Bitcoin-focused products led the market with $1.12 billion of inflows, taking year-to-date net additions to $3.1 billion. The allocations coincided with Bitcoin climbing to $77,900, its highest level since early February.
Ethereum investment products attracted $328 million, the strongest weekly inflow since January, and brought year-to-date inflows to $197 million, according to CoinGecko data. In contrast, XRP and Solana saw redemptions of $56 million and $2.3 million.
By region, the U.S. accounted for $1.5 billion of net inflows, while Germany recorded $28 million. Switzerland stood out with $138 million in outflows, CoinShares said, the largest weekly withdrawal from the country since November 2025.
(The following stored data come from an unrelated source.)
Lemma new_location_eq (m2 r : Z) :
  new_location m2 r =
    if r =? 0 then loc_Exact
    else if Z.even m2 then loc_Inexact (2 * r ?= m2)
    else loc_Inexact (match 2 * r + 1 ?= m2 with Gt => Gt | _ => Lt end).
Proof.
  unfold new_location, new_location_even, new_location_odd.
  destruct (Z.even m2), (r =? 0); reflexivity.
Qed.

(** The location computed from a remainder places the exact quotient. *)
Lemma new_location_located (m2 q r e : Z) :
  0 < m2 -> 0 <= r < m2 -> 0 <= q ->
  located (shr_record_of_loc q (new_location m2 r)) e
    ((IZR q + IZR r / IZR m2) * bpow e)%R.
Proof.
  intros Hm2 Hr Hq.
  assert (0 < IZR m2)%R as Rm2 by (apply IZR_lt; exact Hm2).
  pose proof (Rdiv_mult (IZR r) (IZR m2) ltac:(lra_R)) as Hx.
  pose proof (bpow_pos e) as He.
  set (x := (IZR r / IZR m2)%R) in *.
  assert (r = 0 -> x = 0%R) as X0.
  { intros ->. unfold x. unfold Rdiv. lra_R. }
  assert (0 < 2 * r < m2 -> (0 < x < 1 / 2)%R) as Xlt.
  { intros [H1 H2]. apply IZR_lt in H1, H2. rewrite mult_IZR in H1, H2.
    split; nra_R. }
  assert (2 * r = m2 -> x = (1 / 2)%R) as Xeq.
  { intros H. apply (f_equal IZR) in H. rewrite mult_IZR in H. nra_R. }
  assert (m2 < 2 * r -> (1 / 2 < x < 1)%R) as Xgt.
  { intros H1. assert (r < m2) as H2 by lia.
    apply IZR_lt in H1, H2. rewrite mult_IZR in H1. split; nra_R. }
  clearbody x. clear Hx.
  rewrite new_location_eq.
  destruct (Z.eqb_spec r 0) as [Hr0|Hr0].
  - specialize (X0 Hr0). subst x.
    split; [exact Hq|]. simpl. lra_R.
  - destruct (Z.even m2) eqn:Heven.
    + destruct (Z.compare_spec (2 * r) m2) as [H|H|H];
        (split; [exact Hq|]); simpl.
      * specialize (Xeq H). nra_R.
      * specialize (Xlt ltac:(lia)). nra_R.
      * specialize (Xgt H). nra_R.
    + assert (Z.odd m2 = true) as Hodd by (rewrite <- Z.negb_even, Heven; reflexivity).
      apply Z.odd_spec in Hodd as [k Hk].
      destruct (Z.compare_spec (2 * r + 1) m2) as [H|H|H];
        (split; [exact Hq|]); simpl.
      * specialize (Xlt ltac:(lia)). nra_R.
      * specialize (Xlt ltac:(lia)). nra_R.
      * specialize (Xgt ltac:(lia)). nra_R.
Qed.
U.S. spot Bitcoin ETFs also had a strong week. Net inflows for the week approached $1 billion, and SoSoValue data showed Friday alone brought in $663.9 million, the biggest single-day intake since mid-January.
Nexo analyst Dessislava Ianeva said expanding access through wealth-management platforms is reinforcing demand. Morgan Stanley has enabled Bitcoin ETF trading, and Goldman Sachs filed its application a week later, she noted, adding that these vehicles are positioned to absorb a growing share of available Bitcoin supply. She also said the inflow trend is extending beyond Bitcoin-only products: across 12 trading days in April, Bitcoin and Ethereum ETFs drew capital at roughly a 4-to-1 ratio, with $1.6 billion and $385 million in net inflows, respectively—a pattern that has historically been associated with broader market participation.
Ianeva attributed the renewed risk appetite to extended U.S.-Iran ceasefire negotiations, improved liquidity and better-than-expected March inflation data. Post-halving, miners are producing about 450 bitcoins per day, while daily net ETF demand has been several times higher, she said.
Despite the rebound, some market participants remain cautious, pointing to how quickly geopolitical developments and macro policy signals can shift risk sentiment. Investors' portfolio rebalancing during the U.S. tax season in April may also keep Bitcoin trading sideways for longer.